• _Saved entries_
Lemma ast_sched_add_variable_spec o held c iv cb dat var :
  sched_inv held c → (∀ a, new_sched o = Some a → mem c !! a = None) →
  tie_breaker c + 1 < 2 ^ 31 → 0 <= iv < 2 ^ 31 →
  ∃ id c' lost, ast_sched_add_variable o c iv cb dat var = Some (id, c') ∧
    add_post o held c iv cb dat var id c' lost.
Proof.
  intros Hc Hfresh HT Hiv. unfold ast_sched_add_variable, add_post.
  destruct (sched_alloc_spec o held c Hc Hfresh) as (r & c1 & -> & Hh1 & K1 & Hr).
  cbn [mbind option_bind]. destruct r as [a|].
  2:{ destruct Hr as [H1 Hfail]. exists (-1), c1, []. split; [done|].
      assert (elems c1 = elems c) as He by (unfold elems; by rewrite Hh1).
      split; [done|]. destruct K1 as [Km Kn Ke Kt Etie]. split_and!; auto; [by rewrite He|].
      left. split_and!; auto. apply (pending_frame held c c1 Hc) with (held' := held); auto.
      - by rewrite He.
      - intros b Hb. apply Km. set_solver. }
  destruct Hr as [H1 Hna]. destruct K1 as [Km Kn Ke Kt Etie].
  assert (elems c1 = elems c) as He1 by (unfold elems; by rewrite Hh1).
  destruct (inv_held _ _ a H1) as (s & i & Hs & Hi); [set_solver|]. simpl. rewrite Hs. simpl.
  set (t := sched_settime _ _ _).
  destruct (sched_settime_spec (now c1) (Tv 0 0) iv) as [Ht Htu];
    [rewrite Kn; apply (inv_now _ _ Hc)|done|lia|]. fold t in Ht, Htu.
  set (s' := Sched _ t _ _ _ _ _ _ _).
  assert (sched_inv (a :: held) (upd_eventcnt (λ n, u32 (n + 1)) c1)) as H1' by
    (destruct H1; constructor; done).
  destruct (inv_set_held a held _ s s' H1' Hs eq_refl) as [H2 Hm2].
  destruct (schedule_spec (heap_grows o) a held _ s' H2) as (c3 & Hsch & H3 & Hm3 & En3 & Ee3 & Et3 & Hlt & _ & _);
    [apply lookup_insert_eq|done|done|simpl; rewrite Etie; lia|].
  rewrite Hsch. cbn [mbind option_bind]. rewrite Hm3, lookup_insert_eq.
  cbn [mbind option_bind]. simpl sched_id. rewrite Hi. cbn [mbind option_bind].
  assert (∀ b, b ∈ elems c ++ held → mem c3 !! b = mem c !! b) as Hm.
  { intros b Hb. rewrite Hm3, lookup_insert_ne by set_solver. simpl.
    rewrite lookup_insert_ne by set_solver. by apply Km. }
  change (elems (set_mem _ _ _)) with (elems c1) in *. rewrite He1 in *.
  set (s3 := set_tie (tie_breaker c3) s') in *.
  assert (mem c3 !! a = Some s3) as Hs3 by (rewrite Hm3; apply lookup_insert_eq).
  assert (pending c !! i = None) as Hpn.
  { apply (pending_None held); [done|]. intros b r Hb Hr Hj.
    assert (b ∈ elems c ++ held) as Hbh by (apply elem_of_app; by left).
    assert (a = b) as <-; [|done]. apply (inv_id_inj (a :: held) c1 a b s r i); auto.
    - apply elem_of_app. right. apply list_elem_of_here.
    - rewrite He1. apply elem_of_app. by left.
    - by rewrite Km. }
  assert (1 <= i) as Hi1.
  { apply (inv_id_range (a :: held) c1 i H1). rewrite ids_of_app.
    rewrite (ids_of_cons _ _ _ _ _ Hs Hi). set_solver. }
  assert (i ∉ ids_of (mem c) held) as Hih.
  { pose proof (inv_ids_NoDup _ _ H1) as Hnd. rewrite ids_of_app, (ids_of_cons _ _ _ _ _ Hs Hi) in Hnd.
    rewrite <- !Permutation_middle in Hnd. apply NoDup_cons in Hnd as [Hnd _].
    rewrite <- (ids_of_frame (mem c) (mem c1)) by set_solver. set_solver. }
  destruct H3 as [[H3 He3]|(Hg & H3 & He3)].
  - destruct (pending_insert held held c c3 a s3 i) as [_ Hpi]; auto; [set_solver|set_solver|].
    exists i, c3, []. split; [done|]. split; [done|].
    split_and!; [simpl in *; congruence..|done|intros b Hb; rewrite He3; set_solver|].
    right. split_and!; [done..|]. right. split; [done|]. exists s3. split_and!; try done.
    + unfold s3, s'; simpl. rewrite Htu. simpl. rewrite Kn. lia.
    + intros j r (b & Hb & Hr & _)%(pending_lookup held); [|done]. unfold s3; simpl.
      apply (Hlt b r); [done|]. simpl. rewrite lookup_insert_ne by set_solver.
      rewrite Km by set_solver. done.
  - exists i, c3, [a]. split; [done|]. split; [done|].
    split_and!; [simpl in *; congruence..|done|intros b Hb; by rewrite He3|].
    right. split_and!; [done..|]. left. split; [done|]. split; [by exists a|].
    apply (pending_frame held c c3 Hc) with (held' := a :: held); [|set_solver|done].
    intros b. by rewrite He3.
Qed.

(** With memory for the heap nothing is lost. *)
Lemma ast_sched_add_grows o held c iv cb dat var :
  sched_inv held c → (∀ a, new_sched o = Some a → mem c !! a = None) →
  heap_grows o = true → tie_breaker c + 1 < 2 ^ 31 → 0 <= iv < 2 ^ 31 →
  ∃ id c', ast_sched_add_variable o c iv cb dat var = Some (id, c') ∧
    add_post o held c iv cb dat var id c' [].
Proof.
  intros Hc Hf Hg HT Hiv.
  destruct (ast_sched_add_variable_spec o held c iv cb dat var Hc Hf HT Hiv) as (id & c' & lost & E & Hpost).
  exists id, c'. split; [done|]. assert (lost = []) as ->; [|done].
  destruct Hpost as (_ & _ & _ & _ & _ & _ & [(_ & ? & _)|(_ & _ & _ & [[? _]|[? _]])]); congruence.
Qed.

(** *** Looking a task up *)

Lemma find_from_spec held c id n x :
  sched_inv held c → 1 <= x → x - 1 + Z.of_nat n = Z.of_nat (length (elems c)) →
  ∃ r, find_from n x c id = Some r ∧
    match r with
    | Some a => a ∈ elems c ∧ ∃ s, mem c !! a = Some s ∧ sched_id s = Some id
    | None => ∀ a s, a ∈ drop (Z.to_nat (x - 1)) (elems c) → mem c !! a = Some s →
                sched_id s ≠ Some id
    end.
Proof.
  intros Hc. revert x. induction n as [|n IH]; intros x Hx Hlen; simpl.
  - exists None. split; [done|]. rewrite drop_ge by lia. set_solver.
  - rewrite (pq_peek_elems _ _ _ _ (inv_heap _ _ Hc)) by lia. fold (elems c).
    destruct (lookup_lt_is_Some_2 (elems c) (Z.to_nat (x - 1))) as [a Ha]; [lia|].
    rewrite Ha. cbn [mbind option_bind]. pose proof (list_elem_of_lookup_2 _ _ _ Ha) as Hin.
    destruct (inv_elem _ _ a Hc Hin) as (s & i & Hs & Hi & _). rewrite Hs. cbn [mbind option_bind].
    rewrite Hi. cbn [mbind option_bind]. destruct (Z.eqb_spec i id) as [->|Hne].
    + exists (Some a). split; [done|]. eauto.
    + destruct (IH (x + 1)) as (r & -> & Hr); [lia..|]. exists r. split; [done|].
      destruct r; [done|]. intros b s' Hb. rewrite (drop_S _ _ _ Ha) in Hb.
      apply elem_of_cons in Hb as [->|Hb]; [congruence|].
      apply Hr. by replace (Z.to_nat (x + 1 - 1)) with (S (Z.to_nat (x - 1))) by lia.
Qed.

Lemma sched_find_spec held c id :
  sched_inv held c →
  ∃ r, sched_find c id = Some r ∧
    match r with
    | Some a => a ∈ elems c ∧ ∃ s, mem c !! a = Some s ∧ sched_id s = Some id ∧
                  pending c !! id = Some s
    | None => pending c !! id = None
    end.
Proof.
  intros Hc. unfold sched_find. pose proof (pq_size_elems _ _ _ (inv_heap _ _ Hc)) as Hsz.
  destruct (find_from_spec held c id (Z.to_nat (pq_size (sched_heap c))) 1) as (r & -> & Hr);
    [done|lia|unfold elems; lia|].
  exists r. split; [done|]. destruct r as [a|].
  - destruct Hr as (Ha & s & Hs & Hi). split; [done|]. exists s. split_and!; auto.
    apply (pending_lookup held); eauto.
  - apply (pending_None held); auto.
Qed.

(** *** Removing a queued task *)

Lemma dequeue_release_spec held c a s id :
  sched_inv held c → a ∈ elems c → mem c !! a = Some s → sched_id s = Some id →
  ∃ q c', pq_remove (cmp_of c) (sched_heap c) a = Some (Some a, q) ∧
    sched_release (upd_sched_heap (λ _, q) c) a = Some c' ∧ sched_inv held c' ∧
    elems c ≡ₚ a :: elems c' ∧ keeps (elems c' ++ held) c c' ∧
    pending c' = delete id (pending c).
Proof.
  intros Hc Ha Hs Hi. pose proof (inv_tie _ _ Hc) as Htie.
  pose proof (inv_size_bound _ _ Hc) as Hsz. unfold INT_MAX in Hsz.
  pose proof (cmp_order (mem c) (tie_breaker c)) as Hord.
  destruct (pq_remove_ok (cmp_of c) (task_ok (mem c) (tie_breaker c))
    (CmpOrder0 := Hord ltac:(lia)) (sched_heap c) a) as (q & Hrem & Hq & Hperm);
    [apply (inv_heap _ _ Hc)|done|lia|].
  pose proof (inv_dequeue a held c q Hc Hperm Hq) as H1.
  destruct (sched_release_spec a held _ H1) as (c' & Hrel & H2 & Hh & K).
  assert (elems c' = pq_elems q) as He by (unfold elems; by rewrite Hh).
  exists q, c'. rewrite He. split_and!; auto.
  - destruct K; by constructor.
  - eapply (pending_delete held held c c' a s id); eauto.
    + by rewrite He.
    + intros b Hb. destruct K as [Km _ _ _ _]. rewrite Km; [done|].
      rewrite He in Hb. unfold elems; simpl. set_solver.
Qed.

Lemma inv_last_del held c m : sched_inv held c → sched_inv held (upd_last_del_id m c).
Proof. intros []. by constructor. Qed.

Lemma inv_exec held c e t :
  sched_inv held c →
  sched_inv held (upd_executing_thread_id t (upd_currently_executing e c)).
Proof. intros []. by constructor. Qed.

(** A deletion that finds nothing only changes the per-thread record. *)
Lemma del_return_unfound held c self id :
  sched_inv held c →
  ∃ c', del_return self id 0 false c = (-1, c') ∧ sched_inv held c' ∧
    elems c' = elems c ∧ mem c' = mem c ∧ pending c' = pending c ∧
    keeps (elems c ++ held) c c'.
Proof.
  intros Hc. unfold del_return; simpl. case_match; (eexists; split; [done|]);
    split_and!; auto using inv_last_del, keeps_refl; by constructor.
Qed.

(** The identifier of the executing task, when there is one. *)
Definition executing_id c : option Z :=
  e ← currently_executing c; s ← mem c !! e; sched_id s.
(** ** Waiting *)

Lemma ast_sched_wait_spec held c :
  sched_inv held c →
  ∃ ms, ast_sched_wait c = Some ms ∧
    ((ms = -1 ∧ pending c = ∅) ∨
     ∃ i s, pending c !! i = Some s ∧ (∀ j r, pending c !! j = Some r → sooner s r) ∧
       ms = Z.max 0 (s32 ((usecs (when s) - usecs (now c)) / 1000))).
Proof.
  intros Hc. unfold ast_sched_wait. pose proof (inv_tie _ _ Hc) as Htie.
  destruct (pq_pop_ok (cmp_of c) (task_ok (mem c) (tie_breaker c))
    (CmpOrder0 := cmp_order (mem c) (tie_breaker c) ltac:(lia)) (sched_heap c)
    (inv_heap _ _ Hc)) as (r & q & _ & _ & Hr).
  destruct r as [a|].
  - destruct Hr as (Hpk & Hperm & Hmax). rewrite Hpk.
    assert (a ∈ elems c) as Ha by (unfold elems; rewrite Hperm; set_solver).
    destruct (inv_elem _ _ a Hc Ha) as (s & i & Hs & Hi & Hok). rewrite Hs. cbn [mbind option_bind].
    eexists. split; [done|]. right. exists i, s. split_and!.
    + apply (pending_lookup held); eauto.
    + intros j r (b & Hb & Hbr & _)%(pending_lookup held); [|done].
      destruct (inv_elem _ _ b Hc Hb) as (r' & ? & ? & _ & Hokr). simplify_eq.
      apply (proj1 (sched_time_cmp_sooner (mem c) (tie_breaker c) a b s r ltac:(lia)
        Hs Hbr Hok Hokr)). by apply Hmax.
    + destruct Hok as (Hw & _). rewrite ast_tvdiff_ms_floor by (done || apply (inv_now _ _ Hc)).
      case_match; lia.
  - destruct Hr as [He _]. rewrite (pq_peek_elems _ _ _ _ (inv_heap _ _ Hc)), He by lia. simpl.
    eexists. split; [done|]. left. split; [done|]. unfold pending, elems. by rewrite He.
Qed.

End Loops.

(** ** Threads

    A state is a context and the threads blocked in [ast_sched_del], each with
    the identifier and the record it waits for.  A step is a stretch of code
    run with the context's lock held.  One thread runs the queue; the task of
    the callback it is in is [currently_executing].  The steps assume what the
    code needs: the heap can grow, intervals are not negative, fewer than
    [2^31] tasks are queued between two moments when the heap is empty, and no
    two threads delete the same executing task at once. *)
Section Threads.
Context {Q : Type} `{!PrioQueue addr Q} `{!PrioQueueLaws addr Q}.
Implicit Types c : ast_sched_context Q.

Abbreviation waiter := (tid * Z * addr)%type.

Definition addrs (ws : list waiter) : list addr := ws.*2.

(** The records in no list of the context. *)
Definition held_of c (ws : list waiter) : list addr :=
  match currently_executing c with
  | Some e => e :: filter (λ a, a ≠ e) (addrs ws)
  | None => addrs ws
  end.

Inductive sched_step :
    ast_sched_context Q * list waiter → ast_sched_context Q * list waiter → Prop :=
  | StepTick c ws t : tv_ok t → sched_step (c, ws) (upd_now (λ _, t) c, ws)
  | StepAdd c ws o iv cb dat var id c' :
      (∀ a, new_sched o = Some a → mem c !! a = None) → heap_grows o = true →
      tie_breaker c + 1 < 2 ^ 31 → 0 <= iv < 2 ^ 31 →
      ast_sched_add_variable o c iv cb dat var = Some (id, c') →
      sched_step (c, ws) (c', ws)
  | StepDel c ws self id res c' :
      ast_sched_del_nonrunning self c id = Some (DelDone res c') →
      sched_step (c, ws) (c', ws)
  | StepDelWait c ws self id e c' :
      ast_sched_del_nonrunning self c id = Some (DelWait e c') → e ∉ addrs ws →
      sched_step (c, ws) (c', (self, id, e) :: ws)
  | StepWake c ws1 ws2 self id a res c' :
      del_must_wait c id = Some false → del_wakeup self c id a = Some (res, c') →
      sched_step (c, ws1 ++ (self, id, a) :: ws2) (c', ws1 ++ ws2)
  | StepTake c ws self limit a c' :
      currently_executing c = None → tv_ok limit →
      runq_take self limit c = Some (Some a, c') →
      sched_step (c, ws) (c', ws)
  | StepReturn c ws e s res c' :
      currently_executing c = Some e → mem c !! e = Some s →
      tie_breaker c + 1 < 2 ^ 31 → (res ≠ 0 → 0 <= next_interval s res < 2 ^ 31) →
      runq_return true c e res = Some c' →
      sched_step (c, ws) (c', ws).

Record threads_inv c (ws : list waiter) : Prop := {
  ti_inv : sched_inv (held_of c ws) c;
  ti_nodup : NoDup (addrs ws);
  ti_ids t id a : (t, id, a) ∈ ws →
    ∃ s, mem c !! a = Some s ∧ sched_id s = Some id ∧ deleted s = true;
  ti_exec e s : currently_executing c = Some e → mem c !! e = Some s →
    tv_ok (when s) ∧ (deleted s = true → e ∈ addrs ws);
}.

Lemma elem_of_addrs ws a : a ∈ addrs ws ↔ ∃ t id, (t, id, a) ∈ ws.
Proof.
  unfold addrs. rewrite list_elem_of_fmap. split.
  - intros ([[t id] a'] & -> & H). eauto.
  - intros (t & id & H). by exists (t, id, a).
Qed.

Lemma addrs_held c ws a : a ∈ addrs ws → a ∈ held_of c ws.
Proof.
  intros Ha. unfold held_of. destruct (currently_executing c) as [e|]; [|done].
  destruct (decide (a = e)) as [->|]; [set_solver|].
  apply elem_of_cons. right. by apply list_elem_of_filter.
Qed.

Lemma exec_held c ws e : currently_executing c = Some e → e ∈ held_of c ws.
Proof. intros He. unfold held_of. rewrite He. set_solver. Qed.

Lemma filter_ne_absent (e : addr) (l : list addr) : e ∉ l → filter (λ a, a ≠ e) l = l.
Proof.
  induction l as [|a l IH]; intros He; [done|]. rewrite filter_cons_True by set_solver.
  f_equal. apply IH. set_solver.
Qed.

Lemma filter_ne_present (e : addr) (l : list addr) :
  NoDup l → e ∈ l → l ≡ₚ e :: filter (λ a, a ≠ e) l.
Proof.
  induction 1 as [|a l Ha Hnd IH]; intros He; [set_solver|].
  destruct (decide (a = e)) as [->|Hne].
  - rewrite filter_cons_False by naive_solver. by rewrite filter_ne_absent.
  - rewrite filter_cons_True by done. rewrite IH at 1 by set_solver. apply perm_swap.
Qed.

(** An operation that keeps the held records and the executing task. *)
Lemma threads_inv_keep c c' ws :
  threads_inv c ws → sched_inv (held_of c ws) c' →
  currently_executing c' = currently_executing c →
  (∀ a, a ∈ held_of c ws → mem c' !! a = mem c !! a) → threads_inv c' ws.
Proof.
  intros [Hi Hnd Hid Hex] Hi' Ee Hm.
  assert (held_of c' ws = held_of c ws) as Hh by (unfold held_of; by rewrite Ee).
  constructor; [by rewrite Hh|done| |].
  - intros t id a Ha. rewrite Hm; [eauto|]. apply addrs_held, elem_of_addrs. eauto.
  - intros e s He. rewrite Ee in He. rewrite Hm by (by apply exec_held). eauto.
Qed.

Lemma inv_tick held c t : sched_inv held c → tv_ok t → sched_inv held (upd_now (λ _, t) c).
Proof. intros [] ?. by constructor. Qed.

Lemma step_del_inv c ws self id res c' :
  threads_inv c ws → ast_sched_del_nonrunning self c id = Some (DelDone res c') →
  threads_inv c' ws.
Proof.
  intros Hi Hdel. pose proof (ti_inv _ _ Hi) as Hc.
  destruct (ast_sched_del_nonrunning_spec (held_of c ws) self c id Hc) as (r & Hr & Hpost).
  { intros e He. by apply exec_held. }
  rewrite Hr in Hdel. simplify_eq.
  inversion Hpost as [|c1 s Hp H1 Hp1 [Km _ Ke _ _]|c1 ? Hp Hx H1 Hp1 [Km _ Ke _ _]|]; simplify_eq;
    [done|eapply threads_inv_keep; eauto; set_solver..].
Qed.

Lemma step_del_wait_inv c ws self id e c' :
  threads_inv c ws → ast_sched_del_nonrunning self c id = Some (DelWait e c') →
  e ∉ addrs ws → threads_inv c' ((self, id, e) :: ws).
Proof.
  intros Hi Hdel He. pose proof (ti_inv _ _ Hi) as Hc.
  destruct (ast_sched_del_nonrunning_spec (held_of c ws) self c id Hc) as (r & Hr & Hpost).
  { intros e' He'. by apply exec_held. }
  rewrite Hr in Hdel. simplify_eq.
  inversion Hpost as [| | |? s Hex Hs Hid Htid Hpn H1 Hp1]; simplify_eq.
  destruct Hi as [_ Hnd Hids Hexec]. constructor.
  - unfold held_of in *; simpl. rewrite Hex in *. rewrite filter_cons_False by naive_solver. done.
  - simpl. by constructor.
  - intros t i a [[= -> -> ->]|Ha]%elem_of_cons; simpl.
    + rewrite lookup_insert_eq. eexists; by split_and!.
    + rewrite lookup_insert_ne; [eauto|]. intros <-. apply He, elem_of_addrs. eauto.
  - intros e' s' He'. simpl in He'. rewrite Hex in He'. injection He' as <-.
    simpl. rewrite lookup_insert_eq. intros [= <-]. simpl.
    destruct (Hexec e s) as [? _]; auto. split; [done|]. set_solver.
Qed.

Lemma step_wake_inv c ws1 ws2 self id a res c' :
  threads_inv c (ws1 ++ (self, id, a) :: ws2) → del_must_wait c id = Some false →
  del_wakeup self c id a = Some (res, c') → threads_inv c' (ws1 ++ ws2).
Proof.
  intros [Hi Hnd Hids Hex] Hw Hdw.
  destruct (Hids self id a) as (s & Hs & Hid & Hd); [set_solver|].
  assert (currently_executing c ≠ Some a) as Hne.
  { intros He. unfold del_must_wait in Hw. rewrite He, Hs in Hw; simpl in Hw.
    rewrite Hid in Hw; simpl in Hw. rewrite Z.eqb_refl in Hw. done. }
  assert (addrs (ws1 ++ (self, id, a) :: ws2) ≡ₚ a :: addrs (ws1 ++ ws2)) as Hadd.
  { unfold addrs. rewrite !fmap_app. simpl. by rewrite Permutation_middle. }
  rewrite Hadd in Hnd. apply NoDup_cons in Hnd as [Hfr Hnd].
  assert (held_of c (ws1 ++ (self, id, a) :: ws2) ≡ₚ a :: held_of c (ws1 ++ ws2)) as Hh.
  { unfold held_of. case_match; [|done]. rewrite Hadd, filter_cons_True by congruence. apply perm_swap. }
  apply (inv_perm _ _ _ Hh) in Hi.
  unfold del_wakeup in Hdw. rewrite Hs in Hdw; simpl in Hdw.
  destruct (sched_release_spec a _ c Hi) as (c1 & Hrel & H1 & Hh1 & [Km Kn Ke Kt _]).
  rewrite Hrel in Hdw; simpl in Hdw.
  assert (mem c' = mem c1 ∧ currently_executing c' = currently_executing c1 ∧
    (∀ held, sched_inv held c1 → sched_inv held c')) as (Em & Ee & Hinv).
  { unfold del_return in Hdw. repeat case_match; simplify_eq; eauto using inv_last_del. }
  constructor; [|done| |].
  - apply Hinv. unfold held_of in *. by rewrite Ee, Ke.
  - intros t i b Hb. rewrite Em, Km; [apply (Hids t i b); set_solver|].
    apply elem_of_app; right. apply addrs_held, elem_of_addrs. eauto.
  - intros e r He Hr. rewrite Ee, Ke in He. rewrite Em, Km in Hr.
    + destruct (Hex e r He Hr) as [? Hdel]. split; [done|]. intros Hd'.
      specialize (Hdel Hd'). rewrite Hadd in Hdel. apply elem_of_cons in Hdel as [->|]; [done|done].
    + apply elem_of_app; right. by apply exec_held.
Qed.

• _How to complete this task_
Please reply with an exact copy of the lines above, starting at the first and ending at the line that holds "c1, []. split; [done|].".

• _Solution_
Lemma ast_sched_add_variable_spec o held c iv cb dat var :
  sched_inv held c → (∀ a, new_sched o = Some a → mem c !! a = None) →
  tie_breaker c + 1 < 2 ^ 31 → 0 <= iv < 2 ^ 31 →
  ∃ id c' lost, ast_sched_add_variable o c iv cb dat var = Some (id, c') ∧
    add_post o held c iv cb dat var id c' lost.
Proof.
  intros Hc Hfresh HT Hiv. unfold ast_sched_add_variable, add_post.
  destruct (sched_alloc_spec o held c Hc Hfresh) as (r & c1 & -> & Hh1 & K1 & Hr).
  cbn [mbind option_bind]. destruct r as [a|].
  2:{ destruct Hr as [H1 Hfail]. exists (-1), c1, []. split; [done|].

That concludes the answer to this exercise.